True, while many found it obligatory to have on our coffee tables, few know of Hawking’s contributions to cosmology and black hole physics ala Hawking radiation. Like in A Brief History of Time, Hawking interweaves his personal journey through the world of physics with his own life struggles, and I think that deeply personal and intimate journey through the cosmos that he continues to take us on in Black Holes and Baby Universes is what provides so many with a winning formula. Like Sagan’s Cosmos, to understand the universe and mind of Hawking is to gain a deep understanding of ourselves and what it means to be human. Math-o-phoebes fear not, as Hawking doesn’t venture much past the seminal E=mc2 (legend has it that his publisher admonished him that each mathematical formula would halve sales) but what lies within is a snapshot of modern cosmology and physics that is still largely true today.

What are the consequences of entropy? What is the ultimate fate of the universe? What are the underpinnings of reality?
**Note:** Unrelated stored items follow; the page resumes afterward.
Definition set_pathParams (v : StringMap) (r : SwHttpRequest) : SwHttpRequest :=
  mkRequest (method r) (target r) (path r) (queryString r) (protocol r) (headers r) (queryParams r)
     v (body r) (keepAlive r) (isChunkedBody r) (isMultipartFormData r) (isTls r) (localPort r)
     (peerAddress r) (peerPort r) (multipartParts r) (formFields r).

(** [route(request, response, applyResponseFilters)]: the response when it answers true. *)
Definition route (router : t) (request : SwHttpRequest) (response : SwHttpResponse.t) (applyResponseFilters : bool) : option SwHttpResponse.t :=
  let filtered request response := if applyResponseFilters then applyResponseFilters_ router request response else response in
  match shouldRedirectTrailingSlash_ router request response with
  | Some response => Some (filtered request response)
  | None =>
      match lookupRoute router request with
      | Found entry params =>
          let routedRequest := set_pathParams params request in
          let response :=
            match callback entry with
            | Some callback => callback routedRequest
            | None => withClose request (swHttpTextResponse 500 (str "Async route requires async dispatch") plainText)
            end in
          Some (filtered routedRequest response)
      | NotFound true allowedMethods => Some (filtered request (methodNotAllowed request allowedMethods))
      | NotFound false _ =>
          match m_notFoundHandler router with
          | Some handler => Some (filtered request (handler request))
          | None => None
          end
      end
  end.

Inductive dispatched :=
| NotRouted
| Responded (response : SwHttpResponse.t)
| Started (callback : AsyncCallback) (request : SwHttpRequest) (filtered : SwHttpResponse.t -> SwHttpResponse.t).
Hawking shows us that these really big questions are accessible to all, and that a scientific literacy is an essential key to our continued survival as a species.

Musings on the phenomena that was A Brief History of Time also dot the book, as the collection of essays cover from 1976 to 1992. I’ve always loved the counter-intuitive title of A Brief History; after all, the first thing they tell you when coming up with a thesis is to not make your topic too broad, right? Of course, physics is about broad things… it’s been quipped that “everything else is just stamp-collecting…”

Do give Black Holes & Baby Universes a read, perhaps as a follow-up to that copy of A Brief History of Time you’ve had tucked away for a few decades now…you never know when you’ll have wished you had listened to “that wheel-chair guy…” and do follow Professor Stephen Hawking on Twitter!

Next Week: You’ve read the Tweets, you’ve watched the Gallium utensil videos… next week, we’ll introduce you to the Disappearing Spoon and some true tales of the Periodic Table!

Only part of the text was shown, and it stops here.